### THE DATA
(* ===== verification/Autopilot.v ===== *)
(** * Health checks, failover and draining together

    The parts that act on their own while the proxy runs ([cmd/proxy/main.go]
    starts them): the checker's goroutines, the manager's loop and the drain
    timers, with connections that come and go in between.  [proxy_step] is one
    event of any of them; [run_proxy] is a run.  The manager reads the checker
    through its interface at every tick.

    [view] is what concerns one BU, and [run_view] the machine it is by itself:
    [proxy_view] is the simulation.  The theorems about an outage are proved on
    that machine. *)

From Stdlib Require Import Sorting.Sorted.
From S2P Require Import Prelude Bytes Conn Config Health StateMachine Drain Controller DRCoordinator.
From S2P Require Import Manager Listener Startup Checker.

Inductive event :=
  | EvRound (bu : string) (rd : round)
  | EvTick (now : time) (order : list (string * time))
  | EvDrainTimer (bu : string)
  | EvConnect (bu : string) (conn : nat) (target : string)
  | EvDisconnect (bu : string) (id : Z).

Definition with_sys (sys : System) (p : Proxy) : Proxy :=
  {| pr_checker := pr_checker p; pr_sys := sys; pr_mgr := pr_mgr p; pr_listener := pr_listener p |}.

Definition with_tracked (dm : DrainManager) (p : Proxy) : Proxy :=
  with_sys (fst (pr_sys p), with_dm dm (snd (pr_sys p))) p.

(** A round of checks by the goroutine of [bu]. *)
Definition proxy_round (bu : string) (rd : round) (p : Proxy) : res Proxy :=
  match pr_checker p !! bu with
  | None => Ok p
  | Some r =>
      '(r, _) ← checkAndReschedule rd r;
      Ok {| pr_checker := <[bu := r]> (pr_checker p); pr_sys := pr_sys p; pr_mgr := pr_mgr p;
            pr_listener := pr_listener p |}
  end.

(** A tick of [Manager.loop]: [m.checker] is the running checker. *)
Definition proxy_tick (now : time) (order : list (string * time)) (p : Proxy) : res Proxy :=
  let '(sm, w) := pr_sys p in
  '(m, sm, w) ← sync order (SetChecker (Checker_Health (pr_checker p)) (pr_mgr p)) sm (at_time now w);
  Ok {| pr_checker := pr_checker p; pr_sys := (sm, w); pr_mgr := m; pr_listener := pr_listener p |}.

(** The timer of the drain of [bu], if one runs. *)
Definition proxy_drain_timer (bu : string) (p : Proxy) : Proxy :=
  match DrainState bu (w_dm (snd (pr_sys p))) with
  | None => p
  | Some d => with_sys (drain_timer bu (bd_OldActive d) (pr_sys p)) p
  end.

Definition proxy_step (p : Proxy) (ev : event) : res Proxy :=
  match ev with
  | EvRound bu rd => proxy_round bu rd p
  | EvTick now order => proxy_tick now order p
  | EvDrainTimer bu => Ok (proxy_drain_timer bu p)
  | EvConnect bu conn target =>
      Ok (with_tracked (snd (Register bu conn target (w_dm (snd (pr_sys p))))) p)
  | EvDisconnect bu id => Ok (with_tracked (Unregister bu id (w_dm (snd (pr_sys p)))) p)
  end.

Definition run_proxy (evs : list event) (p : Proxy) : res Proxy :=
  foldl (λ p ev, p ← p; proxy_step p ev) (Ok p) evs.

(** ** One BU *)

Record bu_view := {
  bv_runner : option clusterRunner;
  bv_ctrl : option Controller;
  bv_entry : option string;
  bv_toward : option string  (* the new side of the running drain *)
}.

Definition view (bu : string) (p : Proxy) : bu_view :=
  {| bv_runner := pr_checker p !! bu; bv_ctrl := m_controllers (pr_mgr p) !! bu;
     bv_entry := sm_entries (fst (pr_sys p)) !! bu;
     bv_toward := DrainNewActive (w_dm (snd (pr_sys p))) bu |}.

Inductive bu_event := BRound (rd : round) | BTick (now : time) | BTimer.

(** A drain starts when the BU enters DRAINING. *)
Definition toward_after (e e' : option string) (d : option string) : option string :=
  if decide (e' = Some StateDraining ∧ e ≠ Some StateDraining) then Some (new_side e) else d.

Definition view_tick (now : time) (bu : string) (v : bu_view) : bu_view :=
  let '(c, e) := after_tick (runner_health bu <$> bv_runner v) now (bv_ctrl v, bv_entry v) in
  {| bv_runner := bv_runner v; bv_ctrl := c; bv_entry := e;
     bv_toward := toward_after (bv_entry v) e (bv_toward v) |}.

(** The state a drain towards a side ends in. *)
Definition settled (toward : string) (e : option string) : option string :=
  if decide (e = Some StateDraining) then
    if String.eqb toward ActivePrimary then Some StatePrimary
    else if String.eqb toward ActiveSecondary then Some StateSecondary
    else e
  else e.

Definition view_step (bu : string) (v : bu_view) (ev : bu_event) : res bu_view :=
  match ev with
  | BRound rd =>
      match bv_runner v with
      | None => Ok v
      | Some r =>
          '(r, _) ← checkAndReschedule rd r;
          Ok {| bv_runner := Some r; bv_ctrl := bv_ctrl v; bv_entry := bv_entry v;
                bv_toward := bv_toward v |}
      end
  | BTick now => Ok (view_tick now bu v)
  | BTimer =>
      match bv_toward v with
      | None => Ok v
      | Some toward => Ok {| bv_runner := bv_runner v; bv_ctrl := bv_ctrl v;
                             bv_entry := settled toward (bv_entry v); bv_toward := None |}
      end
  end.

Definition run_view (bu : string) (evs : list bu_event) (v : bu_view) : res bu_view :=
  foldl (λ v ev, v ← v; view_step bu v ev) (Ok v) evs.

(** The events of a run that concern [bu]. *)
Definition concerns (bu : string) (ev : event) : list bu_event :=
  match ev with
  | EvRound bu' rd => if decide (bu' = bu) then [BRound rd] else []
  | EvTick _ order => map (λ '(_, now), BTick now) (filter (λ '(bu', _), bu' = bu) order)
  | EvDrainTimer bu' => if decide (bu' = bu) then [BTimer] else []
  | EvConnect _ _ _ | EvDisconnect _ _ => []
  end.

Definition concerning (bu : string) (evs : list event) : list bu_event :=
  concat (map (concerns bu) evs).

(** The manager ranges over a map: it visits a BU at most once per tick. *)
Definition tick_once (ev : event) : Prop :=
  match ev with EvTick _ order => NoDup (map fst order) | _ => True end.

==

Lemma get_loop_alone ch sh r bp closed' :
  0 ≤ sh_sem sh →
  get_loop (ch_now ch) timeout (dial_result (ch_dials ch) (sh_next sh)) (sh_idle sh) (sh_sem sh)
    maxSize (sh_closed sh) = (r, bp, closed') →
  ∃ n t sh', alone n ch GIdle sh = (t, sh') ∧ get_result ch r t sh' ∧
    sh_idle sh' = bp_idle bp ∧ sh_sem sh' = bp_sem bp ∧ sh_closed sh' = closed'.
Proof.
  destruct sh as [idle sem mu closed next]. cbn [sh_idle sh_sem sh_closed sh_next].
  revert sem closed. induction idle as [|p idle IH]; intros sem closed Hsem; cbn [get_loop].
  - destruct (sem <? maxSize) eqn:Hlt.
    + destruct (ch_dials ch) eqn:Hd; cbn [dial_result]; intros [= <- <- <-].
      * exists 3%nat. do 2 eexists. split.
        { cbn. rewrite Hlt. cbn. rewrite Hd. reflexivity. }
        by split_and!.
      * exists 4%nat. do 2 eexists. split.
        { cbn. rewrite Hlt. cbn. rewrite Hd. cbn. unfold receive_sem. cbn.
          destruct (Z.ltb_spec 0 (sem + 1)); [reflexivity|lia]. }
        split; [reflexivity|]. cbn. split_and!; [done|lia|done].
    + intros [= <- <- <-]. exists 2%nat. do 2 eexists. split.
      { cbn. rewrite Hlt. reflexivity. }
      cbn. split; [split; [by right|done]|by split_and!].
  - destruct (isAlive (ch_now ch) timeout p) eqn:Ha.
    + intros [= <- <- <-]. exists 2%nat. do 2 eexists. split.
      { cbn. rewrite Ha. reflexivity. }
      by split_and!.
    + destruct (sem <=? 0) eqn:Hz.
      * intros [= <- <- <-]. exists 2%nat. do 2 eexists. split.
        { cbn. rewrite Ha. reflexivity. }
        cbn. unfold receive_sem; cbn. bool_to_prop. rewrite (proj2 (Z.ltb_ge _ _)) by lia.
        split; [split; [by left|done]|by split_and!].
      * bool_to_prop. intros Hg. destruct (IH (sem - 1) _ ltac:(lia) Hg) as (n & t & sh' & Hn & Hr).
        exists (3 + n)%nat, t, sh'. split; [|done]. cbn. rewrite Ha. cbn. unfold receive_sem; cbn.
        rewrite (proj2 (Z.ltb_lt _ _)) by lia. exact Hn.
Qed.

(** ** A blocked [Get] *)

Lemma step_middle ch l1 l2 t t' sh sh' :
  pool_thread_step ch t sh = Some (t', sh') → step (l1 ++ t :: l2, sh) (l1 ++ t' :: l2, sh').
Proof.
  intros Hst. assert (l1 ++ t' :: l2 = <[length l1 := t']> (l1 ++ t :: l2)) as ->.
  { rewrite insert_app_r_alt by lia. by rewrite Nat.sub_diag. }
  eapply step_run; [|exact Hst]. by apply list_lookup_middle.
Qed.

--

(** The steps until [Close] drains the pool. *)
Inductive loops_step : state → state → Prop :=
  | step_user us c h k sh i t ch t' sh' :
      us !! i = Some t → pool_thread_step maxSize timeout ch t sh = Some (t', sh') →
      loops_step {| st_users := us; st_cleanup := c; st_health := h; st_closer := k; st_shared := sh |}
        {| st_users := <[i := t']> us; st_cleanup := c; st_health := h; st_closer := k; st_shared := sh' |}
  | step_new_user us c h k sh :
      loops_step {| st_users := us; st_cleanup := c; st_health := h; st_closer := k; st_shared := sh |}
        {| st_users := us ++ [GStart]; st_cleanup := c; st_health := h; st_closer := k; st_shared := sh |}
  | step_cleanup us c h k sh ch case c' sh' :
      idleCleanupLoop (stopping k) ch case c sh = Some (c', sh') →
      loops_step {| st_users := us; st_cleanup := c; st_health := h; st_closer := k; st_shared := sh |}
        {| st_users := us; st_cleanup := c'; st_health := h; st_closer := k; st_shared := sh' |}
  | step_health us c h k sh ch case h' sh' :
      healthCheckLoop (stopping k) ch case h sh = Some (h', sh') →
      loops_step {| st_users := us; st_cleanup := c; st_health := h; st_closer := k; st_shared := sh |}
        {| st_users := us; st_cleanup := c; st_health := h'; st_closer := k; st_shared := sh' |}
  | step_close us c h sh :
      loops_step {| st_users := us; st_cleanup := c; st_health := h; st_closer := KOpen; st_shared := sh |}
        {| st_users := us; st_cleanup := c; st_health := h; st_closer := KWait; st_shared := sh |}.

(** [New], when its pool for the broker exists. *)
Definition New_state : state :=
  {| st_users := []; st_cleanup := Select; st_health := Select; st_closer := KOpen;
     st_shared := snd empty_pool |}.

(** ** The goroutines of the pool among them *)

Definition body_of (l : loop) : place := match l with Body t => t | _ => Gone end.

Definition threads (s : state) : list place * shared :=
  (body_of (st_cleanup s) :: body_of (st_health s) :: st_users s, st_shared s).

### WHAT IS REQUIRED
Every line that includes "Inductive" must be copied from the material above.

### EXPECTED OUTPUT
Inductive event :=
Inductive bu_event := BRound (rd : round) | BTick (now : time) | BTimer.
Inductive loops_step : state → state → Prop :=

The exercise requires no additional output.